In many theaters around the globe, assigned seating is gaining traction. This allows you to pick your seat out ahead of time, online or in the theater, and then arrive just before the show starts. This means you don’t have to stand in long lines outside the theater, queue up early, or storm the theater like a bunch of inglorious bastards.
Assigned seating makes the experience easier, right?
Most of the time, yes, as long as you don’t come in contact with one of the “Do you mind…” asshats. The guy who still doesn’t have his shit together and somehow couldn’t master the computer or buy early enough to get a group of his friends together. So now he wants you to swap out some seats.
No thanks, man, I’ll stick with the seat I paid for.
Last Wednesday, I was at a theater and a whole group of people, with assigned seats, simply took it upon themselves to have different seats. Using the mob mentality they were able to convince other people to sit somewhere else rather than deal with the headache of sorting out the situation, which is total bullshit. Assigned seats are assigned for a reason. That’s your seat. This is my seat. This is how things go.
I don’t care if you bought tickets late or you just saw your friend you haven’t talked to in ages. I specifically chose this seat for myself for whatever reason I care to give, and I intend to sit there to make use of those seats.

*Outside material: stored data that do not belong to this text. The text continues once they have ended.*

(** Taking a node in limbo out of the LRU list: its reference is now ours. *)
Lemma lru_del_inv a :
  a ∈ limbo →
  ∃ n, key_mem kv !! a = Some n ∧
    priskv_lru_del_key kv a = Ok (set_lru kv (filter (λ x, x ≠ a) (lru_head kv))) ∧
    kv_inv (set_lru kv (filter (λ x, x ≠ a) (lru_head kv))) (padd pins a 1)
      (filter (λ x, x ≠ a) limbo) xk xv.
Proof.
  intros Ha. destruct (inv_limbo _ _ _ _ _ Hinv a Ha) as [n Hn]. exists n. split; [done|].
  assert (a ∈ lru_head kv) as Hlru by (rewrite (inv_lists _ _ _ _ _ Hinv); set_solver).
  split.
  { unfold priskv_lru_del_key. rewrite (node_Ok a n Hn), Ok_bind.
    by rewrite list_del_Ok. }
  assert (NoDup (linked kv ++ limbo)) as Hnd
    by (rewrite <- (inv_lists _ _ _ _ _ Hinv); apply (inv_nodup _ _ _ _ _ Hinv)).
  apply NoDup_app in Hnd as (_ & Hdisj & Hndl).
  destruct Hinv. split; simpl; try done.
  - by apply NoDup_filter.
  - change (linked (set_lru kv _)) with (linked kv). rewrite inv_lists0, filter_app. f_equiv.
    rewrite filter_ne_id; [done|]. intros Hl. by apply (Hdisj a).
  - intros x [? _]%elem_of_filter_ne. auto.
  - intros x m Hm. destruct (inv_node0 x m Hm) as (? & Hr & ?). split_and!; try done; try lia.
    rewrite Hr. destruct (decide (x = a)) as [->|Hne].
    + rewrite padd_eq, (bool_decide_true (a ∈ lru_head kv)) by done.
      rewrite bool_decide_false; [simpl; lia|]. rewrite elem_of_filter_ne. naive_solver.
    + rewrite padd_ne by done. do 2 f_equal. apply bool_decide_ext.
      rewrite elem_of_filter_ne. naive_solver.
  - intros x. destruct (inv_pins0 x) as [? ?]. destruct (decide (x = a)) as [->|Hne].
    + rewrite padd_eq. split; [lia|]. by eexists.
    + by rewrite padd_ne.
  - by eapply inv_values_kept.
Qed.

(** Taking a node out of its bucket. *)
Lemma pop_inv i l a :
  hash_heads kv !! i = Some l → a ∈ l →
  kv_inv (set_heads kv (<[i := filter (λ x, x ≠ a) l]> (hash_heads kv))) pins (a :: limbo) xk xv.
Proof.
  intros Hi Ha. pose proof (inv_nodup _ _ _ _ _ Hinv) as Hnd.
  destruct (concat_insert _ _ _ Hi) as (rest & Hc & Hc').
  assert (NoDup l) as Hndl.
  { rewrite (inv_lists _ _ _ _ _ Hinv) in Hnd. unfold linked in Hnd. rewrite Hc in Hnd.
    apply NoDup_app in Hnd as [Hnd _]. by apply NoDup_app in Hnd as [? _]. }
  assert (∀ x, x ∈ concat (<[i := filter (λ x, x ≠ a) l]> (hash_heads kv)) → x ∈ linked kv) as Hsub.
  { intros x. unfold linked. rewrite Hc', Hc, !elem_of_app, elem_of_filter_ne. tauto. }
  assert (is_Some (key_mem kv !! a)) as Hsa
    by (apply linked_in_mem, elem_of_concat; eauto).
  destruct Hinv. split; simpl; try done.
  - by rewrite length_insert.
  - rewrite inv_lists0. unfold linked. simpl. rewrite Hc, Hc'.
    rewrite (filter_ne_perm l a Hndl Ha) at 1. solve_Permutation.
  - intros j m x Hj Hx. destruct (decide (i = j)) as [<-|Hne].
    + rewrite list_lookup_insert_eq in Hj by (by eapply lookup_lt_Some). injection Hj as <-.
      apply elem_of_filter_ne in Hx as [Hx _]. eauto.
    + rewrite list_lookup_insert_ne in Hj by done. eauto.
  - intros x [->|Hx]%elem_of_cons; eauto.
  - intros x y n m Hx Hy. apply inv_unique0; by apply Hsub.
  - by eapply inv_values_kept.
Qed.

(** Moving a linked node to the head of the LRU list. *)
Lemma lru_access_inv a :
  a ∈ lru_head kv →
  priskv_lru_access kv a true = Ok (set_lru kv (a :: filter (λ x, x ≠ a) (lru_head kv))) ∧
  kv_inv (set_lru kv (a :: filter (λ x, x ≠ a) (lru_head kv))) pins limbo xk xv.
Proof.
  intros Ha. destruct (lru_in_mem a Ha) as [n Hn].
  pose proof (filter_ne_perm _ a (inv_nodup _ _ _ _ _ Hinv) Ha) as Hp. split.
  { unfold priskv_lru_access. rewrite (node_Ok a n Hn), Ok_bind.
    by rewrite list_del_Ok. }
  destruct Hinv. split; simpl; try done.
  - by rewrite <- Hp.
  - change (linked (set_lru kv _)) with (linked kv). by rewrite <- Hp.
  - intros x m Hm. destruct (inv_node0 x m Hm) as (? & Hr & ?). split_and!; try done; try lia.
    rewrite Hr. do 2 f_equal. apply bool_decide_ext. by rewrite <- Hp.
  - by eapply inv_values_kept.
Qed.

(** Allocating a node or a value for a key being set. *)
Lemma try_slab_inv keynode :
  xk = keynode →
  ∃ kv' keynode', try_slab kv keynode = Ok (keynode', kv') ∧
    kv_inv kv' pins limbo keynode' xv ∧ same_conf kv kv' ∧
    hash_heads kv' = hash_heads kv ∧ lru_head kv' = lru_head kv ∧ key_mem kv' = key_mem kv ∧
    (is_Some keynode → keynode' = keynode).
Proof.
  intros <-. destruct xk as [a|] eqn:E; simpl.
  { exists kv, (Some a). by split_and!. }
  destruct (inv_slab _ _ _ _ _ Hinv) as (ms & Hrep & Hms).
  destruct (al_alloc_law _ _ _ Hrep (inv_request _ _ _ _ _ Hinv))
    as [(a & len & sl & -> & Hrep' & _ & Hfresh & Hk)|Heq].
  - simpl. eexists _, _. split; [done|]. split_and!; try done; try by intros [? ?].
    assert (key_mem kv !! a = None) as Hna.
    { apply eq_None_not_Some. intros Hs. assert (is_Some (ms !! a)) as [? ?]; [|congruence].
      apply Hms. by left. }
    destruct Hinv. split; simpl; try done.
    + exists (<[a := len]> ms). split; [done|]. intros x.
      rewrite lookup_insert_is_Some', Hms. naive_solver.
    + intros x [= <-]. done.
    + by eapply inv_values_kept.
    + destruct Hk as [_ Hk]. by apply Hk.
  - rewrite Heq. simpl. eexists _, _. split; [done|]. split_and!; try done.
    by destruct kv.
Qed.

Lemma try_buddy_inv vaddr valuelen :
  fst <$> xv = vaddr → (∀ v need, xv = Some (v, need) → need = valuelen) →
  al_request (value_buddy kv) valuelen →
  ∃ kv' vaddr', try_buddy kv vaddr valuelen = Ok (vaddr', kv') ∧
    kv_inv kv' pins limbo xk ((λ v, (v, valuelen)) <$> vaddr') ∧ same_conf kv kv' ∧
    hash_heads kv' = hash_heads kv ∧ lru_head kv' = lru_head kv ∧ key_mem kv' = key_mem kv ∧
    (is_Some vaddr → vaddr' = vaddr).
Proof.
  intros <- Hneed Hreq. destruct xv as [[v need]|] eqn:E; simpl.
  { specialize (Hneed v need eq_refl) as ->. exists kv, (Some v). by split_and!. }
  destruct (inv_values _ _ _ _ _ Hinv) as (mb & Hrep & Hown).
  destruct (al_alloc_law _ _ _ Hrep Hreq) as [(v & len & bd & -> & Hrep' & Hlen & Hfresh & Hk)|Heq].
  - simpl. eexists _, _. split; [done|]. split_and!; try done; try by intros [? ?].
    destruct Hinv. split; simpl; try done.
    + exists (<[v := len]> mb). split; [done|]. destruct Hown. split; simpl.
      * intros x n Hn. destruct (own_live0 x n Hn) as (l & Hl & ?). exists l. split; [|done].
        rewrite lookup_insert_ne; [done|]. intros ->. unfold vptr in *. simpl in *. congruence.
      * done.
      * intros v' need [= <- <-]. split; [exists len; by rewrite lookup_insert_eq|].
        intros x n Hn He. destruct (own_live0 x n Hn) as (l & Hl & ?).
        unfold vptr in *. simpl in *. congruence.
      * intros w. rewrite lookup_insert_is_Some'. intros [<-|Hw]; [left; by eexists|right].
        destruct (own_all0 w Hw) as [(? & ?)|?]; done.
    + destruct Hk as [-> _]. done.
  - rewrite Heq. simpl. eexists _, _. split; [done|]. split_and!; try done. by destruct kv.
Qed.

(** ** Lookup *)

(** Node [a] is linked under [key]. *)
Definition holds (key : list Z) (a : Z) : Prop :=
  a ∈ linked kv ∧ ∃ n, key_mem kv !! a = Some n ∧ k_key n = key.

Lemma hash_index_spec key keylen :
  bytes key → keylen = Z.of_nat (length key) → keylen < 2 ^ 16 →
  hash_index kv key keylen = Ok (slot kv key) ∧ 0 <= slot kv key ∧
  ∃ l, rd (hash_heads kv) (slot kv key) = Ok l ∧
    hash_heads kv !! Z.to_nat (slot kv key) = Some l.
Proof.
  intros Hb -> Hl. destruct (inv_buckets _ _ _ _ _ Hinv) as [Hbc Hlen].
  unfold hash_index. rewrite Crc32.crc32_spec, Ok_bind by (done || lia).
  rewrite Nat2Z.id, take_ge by done. fold (slot kv key).
  assert (0 <= slot kv key < bucket_count kv) as Hs by (apply Z.mod_pos_bound; lia).
  destruct (rd_in_range (hash_heads kv) (slot kv key)) as [l Hr]; [lia|].
  split; [done|]. split; [lia|]. exists l. split; [done|]. by apply rd_Ok in Hr as [_ ?].
Qed.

A few weeks back I went into the Arclight (which features assigned seating) and found a group of, like, 8 guys who had not managed to match the numbers and letters on their tickets to the numbers and letters on their chairs – it’s difficult, I know. When I pointed it out to them that they were sitting in the seats I reserved for my group, they immediately asked if we wouldn’t mind switching. Tough shit man, you’ve got a number and a letter on your ticket. That corresponds to a seat. That is where you sit.
Sometimes it’s okay to make an even trade. I’ve moved seats to let a group sit together, no big deal. But it has to be a fair trade. One seat for another. There is no movement to occupy sections of the theater. You can’t take seats that aren’t yours and force people into seats that aren’t theirs because then someone else just got seat-snatched and you’ve created a mess because you’re either an idiot who can’t find his own seat, an idiot who can’t plan ahead to order seats, or an asshole who thinks they should get what they want.
One of my biggest pet peeves in the theater is people asking you to move. No, that’s okay. I’ve chosen these seats. I either arrived early or thought to buy tickets ahead. I’m not going to be punished or denied what I want because you didn’t put as much time and effort (which is minimal) into securing a good seat with your friends at the theater. Every single time I hear someone ask “Do you mind…?” in a theater, I go past my boiling point.
Getting a seat in the theater isn’t rocket surgery and assigned seating has made it even easier. You buy your ticket early with your group of friends. Simple. If you can’t master that, you don’t get to alter everyone else’s plans, so fucking deal with it.